Lemma extends_refl others m p free rid : mgr_inv others m p free → extends others m p free rid 0 m p.
Proof. intros Hinv. split; try done; [|by rewrite app_nil_r]. apply allocates_nil, Hinv. Qed.

Lemma extends_alloc others m p free rid n :
  mgr_inv others m p free → 0 ≤ n ≤ py_len free →
  ∃ p', get_new_blocks n p = Ok (take (Z.to_nat n) free, p') ∧
    extends others m p free rid n
      (record_ids (take (Z.to_nat n) free) (set_blocks rid (blocks_of rid m ++ take (Z.to_nat n) free) m)) p'.
Proof.
  intros Hinv Hn. destruct (extend_spec others m p free rid n Hinv Hn) as (p' & Hrun & Hsh & Hinv'). exists p'. split; [done|].
  destruct (record_ids_frame (take (Z.to_nat n) free) (set_blocks rid (blocks_of rid m ++ take (Z.to_nat n) free) m))
    as (E1 & E2 & E3 & E4 & E5 & E6).
  split; try done.
  - rewrite blocks_of_record, blocks_of_set. by rewrite decide_True.
  - intros rid' Hne. rewrite blocks_of_record, blocks_of_set. by rewrite decide_False.
Qed.

Lemma external_spec others m p free rid num_local num_ext :
  mgr_inv others m p free → spec_ok (kv_cache_spec m) →
  let n := external_blocks m num_local num_ext (py_len (blocks_of rid m)) in
  n ≤ py_len free →
  ∃ m' p', allocate_external_computed_blocks rid num_local num_ext m p = Ok (m', p') ∧ extends others m p free rid n m' p'.
Proof.
  intros Hinv Hspec n Hn. unfold allocate_external_computed_blocks, n, external_blocks in *.
  replace (is_ring (kv_cache_spec m)) with false by (by destruct (kv_cache_spec m)).
  destruct (_ <=? 0); [do 2 eexists; split; [done|by apply extends_refl]|].
  destruct (extends_alloc others m p free rid (Z.max 0 (cdiv (num_local + num_ext) (block_size m) - py_len (blocks_of rid m))) Hinv)
    as (p' & -> & Hex); [lia|]. cbn [mbind result_bind]. eauto.
Qed.

(** An extra reference to a block in use. *)
Lemma extra_ref_inv p free j :
  pool_inv p free → has (pool_store p) (Blk j) → Blk j ∉ free →
  pool_inv (update_block (with_ref_cnt (λ n, n + 1)) (Blk j) p) free ∧
  counts p (mult [Blk j]) (update_block (with_ref_cnt (λ n, n + 1)) (Blk j) p).
Proof.
  intros [Hq Hc] Hh Hf. set (p' := update_block _ _ p).
  assert (Hco : counts p (mult [Blk j]) p').
  { eapply counts_ext; [|by apply (update_counts p (Blk j) 1)]. intros r. simpl. lia. }
  split; [|done]. split; [|by apply (cache_inv_same p), Hc; apply Hco].
  apply (queue_inv_intro p p' free); [done|apply Hco|by apply update_ref_rep; apply Hq|apply (qi_blk _ _ Hq)|..].
  - intros i. rewrite (qi_free _ _ Hq). split.
    + intros (Hhi & Hi0 & Hz). split_and!; [done|done|]. rewrite (co_ref _ _ _ Hco _ Hhi), mult_single, decide_False; [lia|].
      intros [= ->]. apply Hf, (qi_free _ _ Hq). done.
    + intros (Hhi & Hi0 & Hz). rewrite (co_ref _ _ _ Hco _ Hhi), mult_single in Hz. pose proof (qi_ref _ _ Hq i Hi0).
      case_decide; [lia|]. split_and!; [done|done|lia].
  - intros i Hi0. pose proof (qi_ref _ _ Hq i Hi0). pose proof (mult_nonneg [Blk j] (Blk i)).
    by apply (counts_nonneg p (mult [Blk j])); [|lia].
Qed.

(** The redirection of a partial hit: one new block replaces the shared tail in
    the table, both are kept for the copy. *)
Record redirects others m p free rid (cow : list ref) m' p' : Prop := {
  rd_inv : mgr_inv others m' p' (drop (length cow) free);
  rd_shape : same_shape p p';
  rd_len : length (blocks_of rid m') = length (blocks_of rid m);
  rd_cow : cow = if decide (is_Some (partial_hit_reqs m !! rid)) then take 1 free else [];
  rd_table : ∀ idx src, partial_hit_reqs m !! rid = Some (idx, src) →
    ∃ c, cow = [c] ∧ blocks_of rid m' = <[Z.to_nat idx := c]> (blocks_of rid m) ∧
      pending_cow_copies m' = pending_cow_copies m ++ [(src, c)];
  rd_same : partial_hit_reqs m !! rid = None → m' = m ∧ p' = p;
  rd_other : ∀ rid', rid' ≠ rid → blocks_of rid' m' = blocks_of rid' m;
  rd_known : num_cached_block m' = num_cached_block m;
  rd_size : block_size m' = block_size m;
  rd_spec : kv_cache_spec m' = kv_cache_spec m;
}.

(** A block of a table is in use. *)
Lemma in_table_used others m p free rid j :
  mgr_inv others m p free → Blk j ∈ blocks_of rid m → j ≠ 0%nat → 1 ≤ ref_cnt (blk p (Blk j)).
Proof.
  intros Hinv Hin Hj. destruct (mi_valid _ _ _ _ Hinv rid _ Hin) as (j' & [= <-] & Hh).
  rewrite (mi_refs _ _ _ _ Hinv j Hj Hh), (table_refs_delete _ rid). fold (blocks_of rid m).
  apply mult_pos in Hin. pose proof (table_refs_nonneg (delete rid (req_to_blocks m)) (Blk j)).
  pose proof (mult_nonneg ((pending_cow_copies m).*1 ++ (pending_cow_copies m).*2) (Blk j)). unfold cow_refs.
  pose proof (mi_others _ _ _ _ Hinv (Blk j)). lia.
Qed.

Lemma cow_refs_snoc l src c r : cow_refs (l ++ [(src, c)]) r = cow_refs l r + mult [src] r + mult [c] r.
Proof. unfold cow_refs. rewrite !fmap_app, !mult_app. simpl. lia. Qed.

Lemma head_fresh p free c rest :
  pool_inv p free → free = c :: rest → ∃ j, c = Blk j ∧ has (pool_store p) (Blk j) ∧ j ≠ 0%nat ∧ ref_cnt (blk p (Blk j)) = 0 ∧ Blk j ∉ rest.
Proof.
  intros [Hq _] ->. destruct (qi_blk _ _ Hq c) as [j ->]; [left|]. exists j.
  destruct (proj1 (qi_free _ _ Hq j)) as (Hh & Hj & Hz); [left|]. split_and!; [done..|].
  pose proof (rep_nodup _ _ (qi_rep _ _ Hq)) as Hnd. by apply NoDup_cons in Hnd as [? _].
Qed.

(** The table after the redirection. *)
Lemma redirect_inv others m p c rest rid idx src p1 j :
  mgr_inv others m p (c :: rest) → partial_hit_reqs m !! rid = Some (idx, src) → c = Blk j → j ≠ 0%nat →
  has (pool_store p) (Blk j) → Blk j ∉ rest → pool_inv p1 rest → allocates p [c] p1 →
  let m1 := set_partial_hit_reqs (delete rid (partial_hit_reqs m)) m in
  let m2 := set_pending_cow_copies (pending_cow_copies m ++ [(src, c)])
              (set_blocks rid (<[Z.to_nat idx := c]> (blocks_of rid m)) m1) in
  mgr_inv others m2 (update_block (with_ref_cnt (λ n, n + 1)) c p1) rest.
Proof.
  intros Hinv Hp -> Hj Hh Hnr Hpool1 Hal m1 m2. destruct (mi_partial _ _ _ _ Hinv _ _ _ Hp) as (Hi & Hl & Hs0).
  assert (Hh1 : has (pool_store p1) (Blk j)) by (by apply (sh_has _ _ (al_shape _ _ _ Hal))).
  destruct (extra_ref_inv p1 rest j Hpool1 Hh1 Hnr) as [Hpool2 Hco].
  apply (mgr_inv_step others m p (Blk j :: rest) (λ r, 2 * mult [Blk j] r)); [done|done| | | | | |done].
  - etransitivity; [apply Hal|apply Hco].
  - intros i Hhi Hi0. rewrite (co_ref _ _ _ Hco) by (by apply (sh_has _ _ (al_shape _ _ _ Hal))).
    rewrite (alloc_delta p (Blk j :: rest) 1 p1) by (done || apply Hinv). change (take 1 (Blk j :: rest)) with [Blk j]. lia.
  - intros i Hi0. unfold m2. simpl. rewrite table_refs_set, cow_refs_snoc. fold (blocks_of rid m).
    rewrite (mult_replace _ _ src) by done. lia.
  - intros rid' r. unfold m2. change (blocks_of rid' (set_pending_cow_copies ?v ?x)) with (blocks_of rid' x).
    rewrite blocks_of_set. destruct (decide (rid' = rid)) as [->|]; [|by left].
    intros [n Hn]%list_elem_of_lookup. destruct (decide (n = Z.to_nat idx)) as [->|Hne].
    + rewrite list_lookup_insert_eq in Hn by (by eapply lookup_lt_Some). injection Hn as <-. right. eauto.
    + rewrite list_lookup_insert_ne in Hn by done. left. by eapply list_elem_of_lookup_2.
  - intros rid' idx' src'. unfold m2. simpl. rewrite lookup_delete_Some. intros [Hne Hp'].
    change (blocks_of rid' (set_pending_cow_copies ?v ?x)) with (blocks_of rid' x).
    rewrite blocks_of_set, decide_False by done. by apply (mi_partial _ _ _ _ Hinv).
Qed.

○ ○ ○ ○

§ WHAT TO PRODUCE
Beginning with the line containing "intros [Hq _]" in the material above, copy every line exactly until you have copied the line containing "Lemma redirect_inv others".

§ RESPONSE TO THE EXERCISE
  intros [Hq _] ->. destruct (qi_blk _ _ Hq c) as [j ->]; [left|]. exists j.
  destruct (proj1 (qi_free _ _ Hq j)) as (Hh & Hj & Hz); [left|]. split_and!; [done..|].
  pose proof (rep_nodup _ _ (qi_rep _ _ Hq)) as Hnd. by apply NoDup_cons in Hnd as [? _].
Qed.

(** The table after the redirection. *)
Lemma redirect_inv others m p c rest rid idx src p1 j :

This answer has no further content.